Time delay networks (or TDNN for short), introduced by Alex Waibel ([WHH89]), are a group of neural networks that have a special topology. They are used for position independent recognition of features within a larger pattern. A special convention for naming different parts of the network is used here (see figure )
Figure: The naming conventions of TDNNs
The activation of a unit is normally computed by passing the weighted sum of its inputs to an activation function, usually a threshold or sigmoid function. For TDNNs this behavior is modified through the introduction of delays. Now all the inputs of a unit are each multiplied by the N delay steps defined for this layer. So a hidden unit in figure would get 6 undelayed input links from the six feature units, and 7x6 = 48 input links from the seven delay steps of the 6 feature units for a total of 54 input connections. Note, that all units in the hidden layer have 54 input links, but only those hidden units activated at time 0 (at the top most row of the layer) have connections to the actual feature units. All other hidden units have the same connection pattern, but shifted to the bottom (i.e. to a later point in time) according to their position in the layer (i.e. delay position in time). By building a whole network of time delay layers, the TDNN can relate inputs in different points in time or input space.

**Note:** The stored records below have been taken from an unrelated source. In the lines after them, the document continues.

Definition bulk_delete_uid (uid : Z) : call unit :=
  do_serialized (
    entries ← read_files (fun fs => list_legacy_keystore_entries_for_uid off fs uid);
    sr_for try_remove ((fun al => (uid, al)) <$> entries)).

Definition bulk_delete_user (user_id : Z) : call unit :=
  do_serialized (
    listed ← read_files (fun fs => list_legacy_keystore_entries_for_user fs user_id);
    sr_for try_remove (entries listed)).

Definition get (calling_uid : Z) (al : string) (uid : Z) : call bytes :=
  uid ← call_lift (get_effective_uid calling_uid uid);
  found ← db_get uid al;
  match found with
  | Some entry => mret entry
  | None =>
    migrated ← get_legacy uid al;
    found ← (if (migrated : bool) then db_get uid al else mret None);
    call_lift (ok_or found (LkErr ERROR_ENTRY_NOT_FOUND))
  end.

Definition put (calling_uid : Z) (al : string) (uid : Z) (entry : bytes) : call unit :=
  uid ← call_lift (get_effective_uid calling_uid uid);
  _ ← ignore (get_legacy uid al);
  db_put uid al entry.

Definition remove (calling_uid : Z) (al : string) (uid : Z) : call unit :=
  uid ← call_lift (get_effective_uid calling_uid uid);
  _ ← ignore (get_legacy uid al);
  removed ← db_remove uid al;
  if (removed : bool) then mret tt else call_lift (Err (LkErr ERROR_ENTRY_NOT_FOUND)).

Definition list_entries (calling_uid : Z) (prefix : string) (uid : Z) : call (list string) :=
  uid ← call_lift (get_effective_uid calling_uid uid);
  legacy ← list_legacy uid;
  entries ← db_list uid;
  mret (dedup (merge_sort String.le (filter (fun s => starts_with s prefix = true) (legacy ++ entries)))).

Definition delete_namespace (d namespace : Z) : call unit :=
  let delete uid := _ ← ignore (bulk_delete_uid uid); db_remove_uid uid in
  if d =? val Domain.APP then delete (as_u32 namespace)
  else if d =? val Domain.SELINUX then
    if namespace =? WIFI_NAMESPACE then delete AID_WIFI else mret tt
  else mret tt.

Definition delete_user (user_id : Z) : call unit :=
  _ ← ignore (bulk_delete_user user_id);
  db_remove_user off user_id.
End Service.

(** ** The legacy file of an entry *)

Section Entries.
Context {AI : Aidl} {BO : Boring} (off : Z).
Implicit Types (fs : Fs) (s : Lk).

Definition legacy_entry fs (u : Z) (a : string) : option bytes :=
  match read_legacy_keystore_entry off fs u a with Ok o => o | _ => None end.

Lemma remove_legacy_spec fs u a :
  healthy fs -> 0 <= u -> exists fs', remove_legacy_keystore_entry off u a fs = (Ok tt, fs') /\ healthy fs' /\
    forall u' a', 0 <= u' ->
      read_legacy_keystore_entry off fs' u' a' =
      if decide ((u', a') = (u, a)) then Ok None else read_legacy_keystore_entry off fs u' a'.
Proof.
  intros Hh Hu. unfold remove_legacy_keystore_entry, read_legacy_keystore_entry, make_legacy_keystore_entry_filename.
  destruct (is_keystore_alias a) eqn:Ha.
  { exists fs. split_and!; [done|done|]. intros u' a' _. case_decide as He; [|done]. simplify_eq. by rewrite Ha. }
  set (f := to_string u +:+ "_" +:+ encode_alias a). unfold mbind at 1, sr_bind at 1.
  destruct (remove_file_spec fs (dir_of off u) f LegacyError Hh) as (f1 & -> & Hh1 & Hf).
  assert (exists fs', (match (if file fs (dir_of off u) f then None else Some NotFound) with
      | Some NotFound => mret tt | Some _ => throw IoError | None => remove_user_dir_if_empty (uid_to_android_user off u) end) f1
      = (Ok tt, fs') /\ healthy fs' /\ forall d f', file fs' d f' = file f1 d f') as (fs' & -> & Hh' & Hsame).
  { destruct (file fs (dir_of off u) f).
    - destruct (remove_user_dir_spec f1 (uid_to_android_user off u) Hh1) as (f2 & H & Hh2 & _ & Hf2). eauto.
    - eauto. }
  exists fs'. split_and!; [done|done|]. intros u' a' Hu'. destruct (is_keystore_alias a') eqn:Ha'.
  { by case_decide. }
  set (f' := to_string u' +:+ "_" +:+ encode_alias a').
  assert (file fs' (dir_of off u') f' = if decide ((u', a') = (u, a)) then None else file fs (dir_of off u') f') as Hff.
  { rewrite Hsame, Hf. case_decide as H1; case_decide as H2; try done.
    - destruct H2. destruct H1 as [_ H1]. by apply entry_name_inj in H1 as [-> ->].
    - destruct H1. by simplify_eq. }
  case_decide as He.
  - by rewrite read_absent.
  - by rewrite (read_generic_ext fs' fs).
Qed.

(** ** The state the service promises to keep *)

(** The worker runs, the files can be read, and an entry that was imported
    has no file any more. *)
Record lk_ok s : Prop := {
  lk_alive : worker_alive s = true;
  lk_healthy : healthy (lk_fs s);
  lk_readable : forall u a, 0 <= u -> is_ok (read_legacy_keystore_entry off (lk_fs s) u a) = true;
  lk_recent : forall u a, 0 <= u -> (u, a) ∈ recently_imported s -> legacy_entry (lk_fs s) u a = None
}.

Lemma get_legacy_spec s u a :
  lk_ok s -> 0 <= u -> exists b s', get_legacy off u a s = Some (Ok b, s') /\ lk_ok s' /\
    profiles s' = match legacy_entry (lk_fs s) u a with Some e => <[(u, a) := e]> (profiles s) | None => profiles s end /\
    (b = false -> legacy_entry (lk_fs s) u a = None) /\
    (forall u' a', 0 <= u' -> legacy_entry (lk_fs s') u' a' =
       if decide ((u', a') = (u, a)) then None else legacy_entry (lk_fs s) u' a').
Proof.
  intros [Hal Hh Hr Hrec] Hu. unfold get_legacy, do_serialized. rewrite Hal.
  unfold mbind at 1, sr_bind at 1, gets. simpl. destruct (bool_decide _) eqn:Hb.
  { apply bool_decide_eq_true in Hb. exists true, s. rewrite (Hrec u a Hu Hb). split_and!; try done.
    - destruct s. simpl in *. by rewrite <- Hal.
    - intros u' a' Hu'. destruct (decide (_ = _)) as [He|]; [simplify_eq; by apply Hrec|done]. }
  unfold migrate_one_legacy_entry, mbind, sr_bind, read_files, legacy_entry in *. simpl.
  pose proof (Hr u a Hu) as Hok. destruct (read_legacy_keystore_entry off (lk_fs s) u a) as [[e|]| |] eqn:Hrd; try done.
  - destruct (remove_legacy_spec (lk_fs s) u a Hh Hu) as (fs' & Hrm & Hh' & Hrd').
    unfold modify, on_files, mret, sr_ret. simpl. rewrite Hrm. simpl. eexists _, _. split; [done|]. split_and!; simpl; try done.
    + constructor; simpl; [done|done| |].
      * intros u' a' Hu'. rewrite Hrd' by done. destruct (decide (_ = _)); [done|by apply Hr].
      * intros u' a' Hu' Hin. unfold legacy_entry. rewrite Hrd' by done. destruct (decide (_ = _)); [done|]. apply Hrec; [done|set_solver].
    + intros u' a' Hu'. rewrite Hrd' by done. by destruct (decide (_ = _)).
  - unfold mret, sr_ret. exists false, s. split; [destruct s; simpl in *; by rewrite <- Hal|]. split_and!; try done.
    intros u' a' Hu'. destruct (decide (_ = _)) as [He|]; [|done]. simplify_eq. by rewrite Hrd.
Qed.

(** ** Refinement

    To its clients the service is one map from uid and alias to entries. *)

Definition Store : Type := Z * string -> option bytes.

Inductive Op := OpGet (al : string) | OpPut (al : string) (entry : bytes) | OpRemove (al : string).

Definition update (m : Store) (k : Z * string) (v : option bytes) : Store := fun k' => if decide (k' = k) then v else m k'.

(** What the abstract store does for a caller that may act as [uid]. *)
Definition spec_op (uid : Z) (o : Op) (m : Store) : result LkError (option bytes) * Store :=
  match o with
  | OpGet al => (Some <$> ok_or (m (uid, al)) (LkErr ERROR_ENTRY_NOT_FOUND), m)
  | OpPut al entry => (Ok None, update m (uid, al) (Some entry))
  | OpRemove al => (match m (uid, al) with Some _ => Ok None | None => Err (LkErr ERROR_ENTRY_NOT_FOUND) end,
                    update m (uid, al) None)
  end.
Definition spec (calling_uid uid : Z) (o : Op) (m : Store) : result LkError (option bytes) * Store :=
  match get_effective_uid calling_uid uid with
  | Ok uid => spec_op uid o m
  | Err e => (Err e, m)
  | Panic => (Panic, m)
  end.

Definition run_op (calling_uid uid : Z) (o : Op) : call (option bytes) :=
  match o with
  | OpGet al => e ← get off calling_uid al uid; mret (Some e)
  | OpPut al entry => _ ← put off calling_uid al uid entry; mret None
  | OpRemove al => _ ← remove off calling_uid al uid; mret None
  end.

(** The table first, then the legacy files. *)
Definition view s : Store := fun k =>
  match profiles s !! k with Some e => Some e | None => legacy_entry (lk_fs s) k.1 k.2 end.
Definition refines s (m : Store) : Prop := forall k, 0 <= k.1 -> view s k = m k.

Lemma effective_uid_nonneg c uid u : 0 <= c -> get_effective_uid c uid = Ok u -> 0 <= u.
Proof. unfold get_effective_uid, AID_WIFI. intros Hc H. repeat case_match; simplify_eq; lia. Qed.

Training in this kind of network is performed by a procedure similar to backpropagation, that takes the special semantics of coupled links into account. To enable the network to achieve the desired behavior, a sequence of patterns has to be presented to the input layer with the feature shifted within the patterns. Remember that since each of the feature units is duplicated for each frame shift in time, the whole history of activations is available at once. But since the shifted copies of the units are mere duplicates looking for the same event, weights of the corresponding connections between the time shifted copies have to be treated as one. First, a regular forward pass of backpropagation is performed, and the error in the output layer is computed. Then the error derivatives are computed and propagated backward. This yields different correction values for corresponding connections. Now all correction values for corresponding links are averaged and the weights are updated with this value.
This update algorithm forces the network to train on time/position independent detection of sub-patterns. This important feature of TDNNs makes them independent from error-prone preprocessing algorithms for time alignment. The drawback is, of course, a rather long, computationally intensive, learning phase.